Por Luiz Henrique Eloy*

O Conselho do Povo Terena realiza desde 2012 sua Grande Assembleia para discutir diversos temas sobre sua luta e resistência. Na última semana aconteceu a 13 ª Assembleia do Povo Terena na aldeia Ipegue, no município de Aquidauana em Mato Grosso do Sul. Na pauta, estavam os principais retrocessos da política indigenista brasileira no contexto do governo Bolsonaro. Essa Assembleia reuniu cerca de 800 lideranças indígenas como caciques, líderes de retomadas, mulheres, anciões e juventude, de diferentes povos.

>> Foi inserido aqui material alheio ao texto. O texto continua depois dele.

Definition initiateFileTransfer (env : Env) (session : Session)
    (blob : Blob) (requestId : RequestId) : H unit :=
  let onsuccess := DispatchSendFileStatus 0 in
  let onerror := DispatchSendFileStatus 1 in
  modify (set_sendFileRequest
            (Some (mkSendFileRequest session blob requestId
                     onsuccess onerror))) ;;;
  emit (GetNFCPeer session) ;;;
  let carrierPowerState := if enabled env then 1 else 2 in
  st <- get ;;
  let rnd := random env (randomCalls st) in
  modify (set_randomCalls (S (randomCalls st))) ;;;
  match defaultAdapter st with
  | None => hthrow TypeError         (* self.defaultAdapter.address *)
  | Some adapter =>
      let mac := address adapter in
      let hr := NdefHandoverCodec.encodeHandoverRequest mac
                  carrierPowerState rnd in
      emit (SendNDEF session hr HrSent HrFailed)
  end.

Definition dispatchSendFileStatus (status : Z) : H unit :=
  st <- get ;;
  match sendFileRequest st with
  | None => hthrow TypeError         (* self.sendFileRequest.requestId *)
  | Some r => emit (DispatchEvent status (requestId r) (session r))
  end.

Definition callRequestCallback (c : RequestCallback) : H unit :=
  match c with
  | DispatchSendFileStatus status => dispatchSendFileStatus status
  end.

(** A collaborator calls back one of the closures it was handed. *)
Definition callCallback (c : Callback) : H unit :=
  match c with
  | PairingSucceeded | PairingFailed | HrSent => hret tt
  | SendBlob =>
      st <- get ;;
      match sendFileRequest st with
      | None => hthrow TypeError     (* self.sendFileRequest.blob *)
      | Some r => emit (SendFile (remoteMAC st) (blob r))
      end
  | FailTransfer =>
      st <- get ;;
      match sendFileRequest st with
      | None => hthrow TypeError     (* self.sendFileRequest.onerror *)
      | Some r =>
          callRequestCallback (onerror r) ;;;
          modify (set_sendFileRequest None) ;;;
          modify (set_remoteMAC None)
      end
  | HsSent mac => doPairing mac None None
  | HsFailed => modify (set_remoteMAC None)
  | HrFailed =>
      dispatchSendFileStatus 1 ;;;
      modify (set_sendFileRequest None)
  end.

(** [action.callback.apply(null, action.args)] *)
Definition apply (env : Env) (fuel : nat) (action : Action) : H unit :=
  match action with
  | call_doFileTransfer mac => doFileTransfer mac
  | call_doPairing mac onsuccess onerror =>
      doPairing mac (Some onsuccess) (Some onerror)
  | call_doHandoverRequest ndef session =>
      doHandoverRequest env fuel ndef session
  | call_initiateFileTransfer session blob requestId =>
      initiateFileTransfer env session blob requestId
  end.

Definition doAction (env : Env) (fuel : nat) (action : Action) : H unit :=
  if negb (enabled env) then
    st <- get ;;
    modify (set_actionQueue (actionQueue st ++ [action])) ;;;
    if negb (settingsNotified st) then
      emit SettingsSetBluetoothEnabled ;;;
      modify (set_settingsNotified true)
    else hret tt
  else apply env fuel action.

(** [for (var i = 0; i < self.actionQueue.length; i++)]: the queue is
    read again at every turn; [turns] bounds the turns taken. *)
Fixpoint callQueued (env : Env) (fuel : nat) (turns : nat) (i : nat)
  : H unit :=
  fun st =>
    match nth_error (actionQueue st) i with
    | None => Done tt st []
    | Some action =>
        match turns with
        | O => Unfinished
        | S turns' =>
            (apply env fuel action ;;;
             callQueued env fuel turns' (S i)) st
        end
    end.

(** The 'adapteradded' listener, when [getDefaultAdapter()] succeeds with
    [result].  No action adds to the queue, so it is emptied within as
    many turns as it has entries ([callQueued_in_order] below). *)
Definition adapterAdded (env : Env) (fuel : nat) (result : Adapter)
  : H unit :=
  modify (set_settingsNotified false) ;;;
  modify (set_defaultAdapter (Some result)) ;;;
  st <- get ;;
  callQueued env fuel (List.length (actionQueue st)) 0 ;;;
  modify (set_actionQueue []).

Definition handleHandoverSelect (env : Env) (fuel : nat)
    (ndef : list MozNdefRecord) : H unit :=
  mac <- lift (getBluetoothMAC fuel ndef) ;;
  match mac with
  | None => hret tt
  | Some mac =>
      st <- get ;;
      match sendFileRequest st with
      | Some _ => doAction env fuel (call_doFileTransfer mac)
      | None =>
          doAction env fuel
            (call_doPairing mac PairingSucceeded PairingFailed)
      end
  end.

Definition handleHandoverRequest (env : Env) (fuel : nat)
    (ndef : list MozNdefRecord) (session : Session) : H unit :=
  doAction env fuel (call_doHandoverRequest ndef session).

Definition handleFileTransfer (env : Env) (fuel : nat)
    (session : Session) (blob : Blob) (requestId : RequestId) : H unit :=
  doAction env fuel (call_initiateFileTransfer session blob requestId).

Definition isHandoverInProgress (st : State) : bool :=
  match remoteMAC st with Some _ => true | None => false end.

Definition transferComplete (succeeded : bool) : H unit :=
  st <- get ;;
  (match defaultAdapter st, remoteMAC st with
   | Some _, Some remote =>
       emit (Unpair remote) ;;;
       modify (set_remoteMAC None)
   | _, _ => hret tt
   end) ;;;
  match sendFileRequest st with
  | None => hret tt
  | Some request =>
      (if succeeded then callRequestCallback (onsuccess request)
       else
         (* this.sendFIleRequest: a property the manager never has *)
         let sendFIleRequest : option SendFileRequest := None in
         match sendFIleRequest with
         | None => hthrow TypeError
         | Some r => callRequestCallback (onerror r)
         end) ;;;
      modify (set_sendFileRequest None)
  end.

Além dos Terena, participaram os Guarani Kaiowá, Kinikinau, Kadiwéu, Guató, Guajajara, Kaigang, Xukuru e Xakriabá.

No terceiro dia da Assembleia Terena houve a mesa que reuniu grandes nomes da política nacional, tais como a deputada federal indígena Joênia Wapichana, a deputada federal Áurea Carolina, o deputado federal Edmilson Rodrigues, o deputado federal Dagoberto Nogueira, o deputado estadual Pedro Kemp e as líderes indígenas Sônia Guajajara e Célia Xakriabá. Nesta mesa, após a fala do cacique da aldeia Ipegue, Sr Ademir Soares, foi me dado a oportunidade para falar tendo em vista que sou oriundo dessa comunidade. O evento foi especial para mim, pois aconteceu na escola indígena onde recebi as primeiras lições dos meus professores indígenas. Quando peguei o microfone, me deparei com autoridades não indígenas sentados na mesa juntamente com os caciques. Logo, me veio a mente uma reflexão que abordei em minha tese de doutorado defendido recentemente no Museu Nacional (UFRJ), tratando especialmente da categoria, agora tratada como analítica, dos puxarará.

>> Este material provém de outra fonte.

(** * URL parameterizer: a shallow embedding of the synchronisation engine

    The development follows the TypeScript sources:
    - [utils.ts]                  ([resolve], [supportsHistory]),
    - [debounce.ts]               ([MappedDebouncer]),
    - [URLParameterize.svelte.ts] (handler resolution, the URL change bus,
      the key registry and write cache, the binding engine).

    JavaScript strings are represented by their UTF-8 encoding, held in a
    [string] whose characters are the bytes.  Mutable module state (the
    registries of [globals], the browser location and history, every bound
    target object) is gathered in one record that the operations thread
    explicitly; a thrown exception is an [Err] result, and the state reached
    when it was thrown is kept, as mutation is in JavaScript. *)

From Stdlib Require Import ZArith NArith List Ascii String Bool Lia.
From stdpp Require Import base option list gmap strings.

Local Open Scope string_scope.
Local Open Scope list_scope.
Local Open Scope Z_scope.

(* ================================================================== *)
(** * Part I. Definitions                                              *)
(* ================================================================== *)

(** ** Bytes, hexadecimal digits and percent escapes *)

Definition byte_val (c : ascii) : N := N_of_ascii c.

Definition in_range (lo hi : N) (c : ascii) : bool :=
  ((lo <=? byte_val c) && (byte_val c <=? hi))%N.

Definition is_digit (c : ascii) : bool := in_range 48 57 c.
Definition is_upper (c : ascii) : bool := in_range 65 90 c.
Definition is_lower (c : ascii) : bool := in_range 97 122 c.
Definition is_alnum (c : ascii) : bool := is_digit c || is_upper c || is_lower c.

Definition mem_ascii (c : ascii) (s : string) : bool :=
  existsb (Ascii.eqb c) (list_ascii_of_string s).

(** The uppercase hexadecimal digit of a value below sixteen. *)
Definition hex_digit (n : N) : ascii :=
  match String.get (N.to_nat n) "0123456789ABCDEF" with
  | Some c => c
  | None => "0"%char
  end.

(** The value of a hexadecimal digit, either case. *)
Definition hex_val (c : ascii) : option N :=
  if is_digit c then Some (byte_val c - 48)%N
  else if in_range 65 70 c then Some (byte_val c - 55)%N
  else if in_range 97 102 c then Some (byte_val c - 87)%N
  else None.

Definition pct_escape (c : ascii) : string :=
  String "%" (String (hex_digit (byte_val c / 16))
             (String (hex_digit (byte_val c mod 16)) EmptyString)).

(** Strict percent decoding: every [%] must be followed by two hexadecimal
    digits. *)
Fixpoint pct_decode (s : string) : option string :=
  match s with
  | EmptyString => Some EmptyString
  | String c r =>
      if Ascii.eqb c "%" then
        match r with
        | String h (String l r') =>
            match hex_val h, hex_val l with
            | Some a, Some b =>
                option_map (String (ascii_of_N (16 * a + b))) (pct_decode r')
            | _, _ => None
            end
        | _ => None
        end
      else option_map (String c) (pct_decode r)
  end.

(** ** UTF-8 well-formedness (RFC 3629: shortest form, no surrogates, at
    most U+10FFFF) *)

Definition is_cont (b : N) : bool := ((128 <=? b) && (b <=? 191))%N.

Fixpoint utf8_valid_bytes (l : list N) : bool :=
  match l with
  | [] => true
  | b0 :: r =>
      if (b0 <? 128)%N then utf8_valid_bytes r
      else if ((194 <=? b0) && (b0 <=? 223))%N then
        match r with
        | b1 :: r1 => is_cont b1 && utf8_valid_bytes r1
        | _ => false
        end
      else if ((224 <=? b0) && (b0 <=? 239))%N then
        match r with
        | b1 :: b2 :: r2 =>
            is_cont b1 && is_cont b2
            && (if (b0 =? 224)%N then (160 <=? b1)%N else true)
            && (if (b0 =? 237)%N then (b1 <=? 159)%N else true)
            && utf8_valid_bytes r2
        | _ => false
        end
      else if ((240 <=? b0) && (b0 <=? 244))%N then
        match r with
        | b1 :: b2 :: b3 :: r3 =>
            is_cont b1 && is_cont b2 && is_cont b3
            && (if (b0 =? 240)%N then (144 <=? b1)%N else true)
            && (if (b0 =? 244)%N then (b1 <=? 143)%N else true)
            && utf8_valid_bytes r3
        | _ => false
        end
      else false
  end.

Definition utf8_valid (s : string) : bool :=
  utf8_valid_bytes (map byte_val (list_ascii_of_string s)).

(** ** [encodeURIComponent] and [decodeURIComponent] *)

(** The characters [encodeURIComponent] leaves alone: letters, digits and
    [- _ . ! ~ * ' ( )]. *)
Definition uri_unreserved (c : ascii) : bool :=
  is_alnum c || mem_ascii c "-_.!~*'()".

(** Every other character is written as the percent escapes of its UTF-8
    bytes, which in this representation are the bytes at hand. *)
Fixpoint encodeURIComponent (s : string) : string :=
  match s with
  | EmptyString => EmptyString
  | String c r =>
      if uri_unreserved c then String c (encodeURIComponent r)
      else pct_escape c +:+ encodeURIComponent r
  end.

(** [None] is the [URIError] the native function throws: a malformed escape,
    or escapes that do not spell well-formed UTF-8. *)
Definition decodeURIComponent (s : string) : option string :=
  match pct_decode s with
  | Some b => if utf8_valid b then Some b else None
  | None => None
  end.

(** ** [URLSearchParams]: an ordered list of name/value pairs *)

Module URLSearchParams.

Abbreviation t := (list (string * string)).

Definition name_is (p : string) (kv : string * string) : bool :=
  String.eqb (fst kv) p.

Definition has (p : string) (u : t) : bool := existsb (name_is p) u.

Definition getAll (p : string) (u : t) : list string :=
  map snd (filter (fun kv => name_is p kv = true) u).

Definition get (p : string) (u : t) : option string := head (getAll p u).

Definition delete (p : string) (u : t) : t :=
  filter (fun kv => name_is p kv = false) u.

Definition append (p v : string) (u : t) : t := u ++ [(p, v)].

(** [set] overwrites the first pair named [p], drops the later ones, and
    appends when there is none. *)
Fixpoint set (p v : string) (u : t) : t :=
  match u with
  | [] => [(p, v)]
  | kv :: r => if name_is p kv then (p, v) :: delete p r else kv :: set p v r
  end.

(** The [application/x-www-form-urlencoded] byte serialiser: letters, digits
    and [* - . _] stay, a space becomes [+], the rest is percent-escaped. *)
Definition form_safe (c : ascii) : bool := is_alnum c || mem_ascii c "*-._".

Fixpoint form_encode (s : string) : string :=
  match s with
  | EmptyString => EmptyString
  | String c r =>
      if form_safe c then String c (form_encode r)
      else if Ascii.eqb c " " then String "+" (form_encode r)
      else pct_escape c +:+ form_encode r
  end.

(** Lenient percent decoding of the parser: [+] is a space, and a [%] that
    two hexadecimal digits do not follow stands for itself. *)
Fixpoint form_decode (s : string) : string :=
  match s with
  | EmptyString => EmptyString
  | String c r =>
      if Ascii.eqb c "+" then String " " (form_decode r)
      else if Ascii.eqb c "%" then
        match r with
        | String h (String l r') =>
            match hex_val h, hex_val l with
            | Some a, Some b => String (ascii_of_N (16 * a + b)) (form_decode r')
            | _, _ => String c (form_decode r)
            end
        | _ => String c (form_decode r)
        end
      else String c (form_decode r)
  end.

Definition pair_toString (kv : string * string) : string :=
  form_encode (fst kv) +:+ "=" +:+ form_encode (snd kv).

Fixpoint join_amp (l : list string) : string :=
  match l with
  | [] => EmptyString
  | [x] => x
  | x :: r => x +:+ "&" +:+ join_amp r
  end.

Definition toString (u : t) : string := join_amp (map pair_toString u).

(** [split_at c s] cuts [s] at the first [c]: the text before it and, when
    there is one, the text after it. *)
Fixpoint split_at (c : ascii) (s : string) : string * option string :=
  match s with
  | EmptyString => (EmptyString, None)
  | String x r =>
      if Ascii.eqb x c then (EmptyString, Some r)
      else let '(a, b) := split_at c r in (String x a, b)
  end.

(** The pieces of [s] between occurrences of [c]. *)
Fixpoint split_all (c : ascii) (s : string) (cur : string) : list string :=
  match s with
  | EmptyString => [cur]
  | String x r =>
      if Ascii.eqb x c then cur :: split_all c r EmptyString
      else split_all c r (cur +:+ String x EmptyString)
  end.

Definition parse_pair (piece : string) : string * string :=
  let '(n, v) := split_at "=" piece in
  (form_decode n, form_decode (default EmptyString v)).

Definition is_empty (s : string) : bool :=
  match s with EmptyString => true | _ => false end.

Definition parse (s : string) : t :=
  map parse_pair
      (filter (fun piece => is_empty piece = false) (split_all "&" s EmptyString)).

(** [new URLSearchParams(init)]: [undefined] gives no pairs, and one leading
    [?] of a string is skipped. *)
Definition of_init (init : option string) : t :=
  match init with
  | None => []
  | Some (String "?" r) => parse r
  | Some s => parse s
  end.

End URLSearchParams.

(** ** Exceptions *)

Inductive Error : Type :=
| KeyConflict (key : string)      (* "URL parameter key conflict detected" *)
| ExpectedMultiple                (* "Expected multiple values" *)
| InvalidDebounce                 (* "maxWaitMs must be greater than or equal to idleMs" *)
| HandlerThrew                    (* decode or deserialize threw *)
| TypeError.                      (* a property of undefined, or a missing method *)

Inductive Result (A : Type) : Type :=
| Ok (a : A)
| Err (e : Error).
Arguments Ok {A} a.
Arguments Err {A} e.

(** ** The debounce scheduler ([debounce.ts]) *)

Module Debounce.

Record Config : Type := { idleMs : Z; maxWaitMs : Z }.

(** [MappedDebouncer.ValidateConfig] *)
Definition ValidateConfig (config : Config) : Result unit :=
  if maxWaitMs config <? idleMs config then Err InvalidDebounce else Ok tt.

(** The delay of [window.setTimeout(handler, timeout)] is a WebIDL [long]:
    the host reduces the number modulo [2^32] into the signed 32-bit range,
    and a negative delay counts as zero.  So a delay of [2^31] milliseconds
    or more does not wait that long: [2^31] itself fires at once. *)
Definition to_int32 (z : Z) : Z := (z + 2 ^ 31) mod 2 ^ 32 - 2 ^ 31.

Definition delay (ms : Z) : Z := Z.max 0 (to_int32 ms).

Section MappedDebouncer.
Context {K : Type} `{Countable K} {CB : Type}.

(** A timeout armed by [window.setTimeout(flush.bind(this, key), ms)] and
    not yet fired or cleared. *)
Record Timer : Type := { handle : nat; due : Z; flushes : K }.

(** The three maps of the class, its default options, and the part of the
    host the class uses: the clock and the table of armed timeouts. *)
Record t : Type := {
  opts : Config;
  maxTimers : gmap K nat;
  idleTimers : gmap K nat;
  callbacks : gmap K CB;
  now : Z;
  nextHandle : nat;
  pending : list Timer;
}.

Na medida que o termo puxarará é utilizado para designar o som do trovão, na língua Terena, ela também é utilizada para se referir ao homem branco. Durante a pesquisa de campo do doutorado busquei entrevistar pessoas tanto da TI Taunay-Ipegue quanto da TI Cachoeirinha e quando questionado porque dessa relação, entre homem branco e o som do trovão, a primeira resposta foi de Dona Nena, ancião da aldeia Água Branca, dizendo: “Porque antigamente quando o puxarará falava, acabou, ninguém retrucava”. Esta mesma reflexão foi reforçada pelo professor Estevinho Floriano. Quando lhe questionei sobre isso e devolveu a seguinte pergunta: “Quem questiona o trovão? Puxarará falou, água parou!”.

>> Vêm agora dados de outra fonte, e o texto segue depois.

(** The operation the simple strategy requests for a net load. *)
Definition simple_request (current_net_load : Q) : call :=
  if 0 <? current_net_load then Charge current_net_load 1
  else Discharge (- current_net_load) 1.

(** ** Comparisons *)

Lemma Qltb_true (x y : Q) : (x <? y) = true <-> x < y.
Proof.
  unfold Qltb. rewrite negb_true_iff.
  split; intro H.
  - apply Qnot_le_lt. intro Hle. apply Qle_bool_iff in Hle. congruence.
  - destruct (Qle_bool y x) eqn:E; [|reflexivity].
    apply Qle_bool_iff in E. exfalso. apply (Qlt_not_le _ _ H E).
Qed.

Lemma Qltb_false (x y : Q) : (x <? y) = false <-> y <= x.
Proof.
  unfold Qltb. rewrite negb_false_iff. apply Qle_bool_iff.
Qed.

Lemma Qeq_bool_false (x y : Q) : (x =? y) = false <-> ~ x == y.
Proof.
  split; intro H.
  - intro E. apply Qeq_bool_iff in E. congruence.
  - destruct (x =? y) eqn:E; [|reflexivity].
    apply Qeq_bool_iff in E. contradiction.
Qed.

Lemma py_min_le_l (a b : Q) : py_min a b <= a.
Proof.
  unfold py_min. destruct (b <? a) eqn:E.
  - apply Qltb_true in E. lra.
  - lra.
Qed.

Lemma py_min_nonneg (a b : Q) : 0 <= a -> 0 <= b -> 0 <= py_min a b.
Proof.
  intros Ha Hb. unfold py_min. destruct (b <? a); assumption.
Qed.

(** ** The battery *)

Section Battery.

Variable self : BatteryEnergyStorageSystem.

(** A call with negative power raises at once. *)
Lemma charge_negative (p t : Q) :
  p < 0 -> charge p t self = (self, inl ValueError).
Proof.
  intro H. unfold charge. apply Qltb_true in H. rewrite H. reflexivity.
Qed.

Lemma discharge_negative (p t : Q) :
  p < 0 -> discharge p t self = (self, inl ValueError).
Proof.
  intro H. unfold discharge. apply Qltb_true in H. rewrite H. reflexivity.
Qed.

(** The stored energy after a call with non-negative power, whether the
    call returns or raises while recomputing [soc]. *)
Lemma charge_energy (p t : Q) :
  0 <= p ->
  existing_energy (fst (charge p t self))
  = existing_energy self + applied_charge self p t.
Proof.
  intro H. unfold charge. apply Qltb_false in H. rewrite H.
  cbn [set_existing_energy battery_capacity].
  destruct (battery_capacity self =? 0); reflexivity.
Qed.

A primeira vez que ouvi a palavra puxarará sendo usada como sinônimo de homem branco, foi na retomada Esperança no ano de 2013, por ocasião da reunião do Conselho Terena. Até então, desde minha infância, só havia escutado o termo purutuyê, para se referir ao homem branco, como é mais utilizado nas comunidades. Nesta reunião, ouvi atentamente a fala de Dona Lucila que explanava de modo incisivo, se direcionando aos homens, que não devíamos ter medo dos puxarará. Dona Lucila dava ênfase afirmando que os puxarará iriam vir bem bravos, mas não deveriam temer pois estavam lutando pelo território terena: “não podemos abaixar a cabeça, temos que enfrentar. É pelos nossos filhos e netos”.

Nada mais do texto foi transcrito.